(* ===== verification/CodexUsage.v ===== *)
(** * Codex usage windows

    Models [src/internal/codexusage/usage.go] and the rate limits of
    [src/plugins/codex/internal/appserver/methods.go]: normalization of account rate-limit
    windows, signals, and the scene that shows them. *)

From Stdlib Require Import ZArith Lia ZifyBool.
From S2P Require Import Prelude GoStrings GoTime GoJson Identifier Protocol JsonText GoText.

Definition CanvasColor : string := "#071522FF".
Definition SurfaceColor : string := "#171A21FF".
Definition BorderColor : string := "#2B3940FF".
Definition TextColor : string := "#EAF4F2FF".
Definition SecondaryColor : string := "#9AAFB2FF".
Definition SignatureColor : string := "#2AC7B5FF".
Definition WarningColor : string := "#F2B84BFF".
Definition DangerColor : string := "#FF786FFF".

Definition Minute : Z := 60000000000.
Definition Day : Z := 24 * Hour.

(** [time.Unix(seconds, 0).UTC()]: the seconds since year 1 are an [int64]. *)
Definition unixSeconds : Z := 62135596800.
Definition time_Unix (seconds : Z) : Time := mkTime (i64 (seconds + unixSeconds) * Second) 0.
(** [time.UnixMilli(milliseconds).UTC()]. *)
Definition time_UnixMilli (milliseconds : Z) : Time := mkTime ((milliseconds + unixSeconds * 1000) * Millisecond) 0.
(** [t.Unix()]. *)
Definition Unix (t : Time) : Z := i64 (instant t / Second - unixSeconds).

Record RawWindow := mkRawWindow { rw_UsedPercent : Z; rw_Duration : Z; rw_ResetsAt : Time }.
Record Window := mkWindow { wn_UsedPercent : Z; wn_RemainingPercent : Z; wn_Duration : Z; wn_ResetsAt : Time }.
Record Snapshot := mkSnapshot { sn_Windows : list Window; sn_UpdatedAt : Time }.
Record PresentationConfig := mkPresentationConfig {
  pc_Label : string;
  pc_Badge : string;
  pc_ShowBadge : bool;
  pc_WarningRemainingPercent : Z;
  pc_CriticalRemainingPercent : Z;
}.

Inductive Signal := SignalNone | SignalLow | SignalCritical.

#[export] Instance Signal_eq_dec : EqDecision Signal.
Proof. solve_decision. Defined.
#[export] Instance Window_eq_dec : EqDecision Window.
Proof. solve_decision. Defined.

Definition normalize_window (source : RawWindow) : Window :=
  let used := Z.min 100 (Z.max 0 (rw_UsedPercent source)) in
  let reset := if IsZero (rw_ResetsAt source) || (Unix (rw_ResetsAt source) <=? 0) then zero_time
               else UTC (rw_ResetsAt source) in
  mkWindow used (100 - used) (rw_Duration source) reset.
Definition cmp_Duration (left right : Window) : Z := wn_Duration left - wn_Duration right.

Definition NormalizeWindows (raw : list RawWindow) (now : Time) : Snapshot + error :=
  match map normalize_window (filter (fun source => 0 < rw_Duration source) raw) with
  | [] => inr (Errorf "usage_windows_unavailable" [])
  | windows => inl (mkSnapshot (SortFunc cmp_Duration windows) (UTC now))
  end.

Definition SignalFor (snapshot : Snapshot) (config : PresentationConfig) : Signal :=
  match sn_Windows snapshot with
  | [] => SignalNone
  | windows =>
    let lowest := fold_left (fun lowest window => Z.min lowest (wn_RemainingPercent window)) windows 101 in
    if lowest <=? pc_CriticalRemainingPercent config then SignalCritical
    else if lowest <=? pc_WarningRemainingPercent config then SignalLow
    else SignalNone
  end.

**Exercise:** Return the span of lines in the data above that opens at the line with "Definition CanvasColor : string" and closes at the line with "Definition Day : Z := 24 * Hour.", exactly, ends included, nothing else.

**Completed exercise:**
Definition CanvasColor : string := "#071522FF".
Definition SurfaceColor : string := "#171A21FF".
Definition BorderColor : string := "#2B3940FF".
Definition TextColor : string := "#EAF4F2FF".
Definition SecondaryColor : string := "#9AAFB2FF".
Definition SignatureColor : string := "#2AC7B5FF".
Definition WarningColor : string := "#F2B84BFF".
Definition DangerColor : string := "#FF786FFF".

Definition Minute : Z := 60000000000.
Definition Day : Z := 24 * Hour.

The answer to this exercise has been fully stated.